A team of administrators has been appointed to the BCCI by the Supreme Court. The order may have come a tad late, but it promises a brighter future in the game’s administration. A whole set of “honorary” officials stand virtually eliminated thanks to the cricket czars they followed and who led them down the garden path into this losing battle against the top court. So much water may have flowed down the Ganga since the first case was filed in the matter of conflict of interest in 2008, regarding N. Srinivasan’s company buying an IPL team and yet the BCCI remained adamant that its autonomy was inviolable simply because it had money in the bank. Such arrogance was bound to come a cropper when measured against the principles of fair play for which the very game of cricket stands as a metaphor.

Financial probity might become an absolute priority as the reputed former CAG Vinod Rai and the financial expert and IDFC chairman Vikram Limaye are in the panel along with a woman cricketer and a historian, who might be able to steer the BCCI away from all the historical mistakes made in the last decade. Even at this stage, the board, with the active support of the government of the day presumably because one of its MPs heading the board was toppled, is attempting to scupper the reforms through legal challenges.
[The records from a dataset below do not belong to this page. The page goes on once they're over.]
(** [s.replace(old, new)] for a non-empty [old]: the occurrences of [old]
    are replaced from left to right, without overlap.  [skip] counts the
    characters of the occurrence being replaced that are still to be
    dropped. *)
Fixpoint replace_from (skip : nat) (old new s : string) : string :=
  match skip with
  | S k =>
      match s with
      | EmptyString => EmptyString
      | String _ r => replace_from k old new r
      end
  | O =>
      match s with
      | EmptyString => EmptyString
      | String c r =>
          if String.prefix old s
          then new ++ replace_from (String.length old - 1) old new r
          else String c (replace_from 0 old new r)
      end
  end.

Definition replace (s old new : string) : string :=
  replace_from 0 old new s.

(** [f"{n}"] for an [int] *)
Definition str_of_int (n : Z) : string :=
  NilZero.string_of_int (Z.to_int n).

End PyStr.

(** ** The browser environment's data (browser_env)

    The package browser_env is imported by the sources but is not part of
    them; its data types are modelled from the specification's data model. *)

Module BrowserEnv.

(** Modelled from the spec: the enumeration browser_env.ActionTypes, which is
    missing from the sources.  The specification lists the variants click,
    type, hover, press-key, scroll, new-tab, switch-tab, close-tab,
    navigate-url, go-back, go-forward, stop and none; the sources name
    [ActionTypes.NONE], [ActionTypes.TYPE] and [ActionTypes.STOP]. *)
Inductive ActionTypes : Type :=
| NONE | CLICK | TYPE | HOVER | KEY_PRESS | SCROLL | NEW_TAB | PAGE_FOCUS
| PAGE_CLOSE | GOTO_URL | GO_BACK | GO_FORWARD | STOP.

Definition ActionTypes_eqb (a b : ActionTypes) : bool :=
  match a, b with
  | NONE, NONE | CLICK, CLICK | TYPE, TYPE | HOVER, HOVER
  | KEY_PRESS, KEY_PRESS | SCROLL, SCROLL | NEW_TAB, NEW_TAB
  | PAGE_FOCUS, PAGE_FOCUS | PAGE_CLOSE, PAGE_CLOSE | GOTO_URL, GOTO_URL
  | GO_BACK, GO_BACK | GO_FORWARD, GO_FORWARD | STOP, STOP => true
  | _, _ => false
  end.

(** Modelled from the spec: the dictionary browser_env.Action, which is
    missing from the sources: the variant tag, the action-specific
    parameters (element id, text content, key combination, direction, url,
    answer) and the raw text the model produced. *)
Record Action : Type := mkAction {
  action_type : ActionTypes;
  element_id : string;
  text : string;
  key_comb : string;
  direction : string;
  url : string;
  answer : string;
  raw_prediction : string
}.

Definition set_raw_prediction (a : Action) (raw : string) : Action :=
  mkAction (action_type a) (element_id a) (text a) (key_comb a)
           (direction a) (url a) (answer a) raw.

(** Modelled from the spec: browser_env.create_none_action, missing from the
    sources: the sentinel for unparseable model output. *)
Definition create_none_action : Action :=
  mkAction NONE EmptyString EmptyString EmptyString EmptyString EmptyString EmptyString EmptyString.

(** Modelled from the spec: browser_env.create_stop_action, missing from the
    sources: a STOP action carrying an answer payload. *)
Definition create_stop_action (ans : string) : Action :=
  mkAction STOP EmptyString EmptyString EmptyString EmptyString EmptyString ans EmptyString.

(** A page observation with its metadata: the dictionary
    [{"observation": obs, "info": info}] built by the driver. *)
Record StateInfo : Type := mkStateInfo {
  observation : string;
  page_url : string
}.

(** An element of a trajectory, [Union[Action, StateInfo]]. *)
Inductive TrajElem : Type :=
| St (s : StateInfo)
| Ac (a : Action).

Definition Trajectory : Type := list TrajElem.

(** [e["action_type"]]: a StateInfo has no such key. *)
Definition get_action_type (e : TrajElem) : result ActionTypes :=
  match e with
  | Ac a => Ok (action_type a)
  | St _ => Raise KeyError
  end.

(** [e["answer"]] *)
Definition get_answer (e : TrajElem) : result string :=
  match e with
  | Ac a => Ok (answer a)
  | St _ => Raise KeyError
  end.

(** The functions of browser_env.actions that the sources call and that are
    missing from them. *)
Class Actions : Type := {
  is_equivalent : Action -> Action -> bool;
  create_id_based_action : string -> result Action;
  create_playwright_action : string -> result Action
}.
There are a number of associations — including that of Mr Srinivasan whose excesses and defiance of court orders in his regime led to this present sorry state of affairs in the BCCI — which are allowing ineligible administrators to stay on in defiance of the Lodha panel recommended reforms which have the sanction of the top court. All associations must fall in line with the reforms if the BCCI is to win back its autonomous administrators.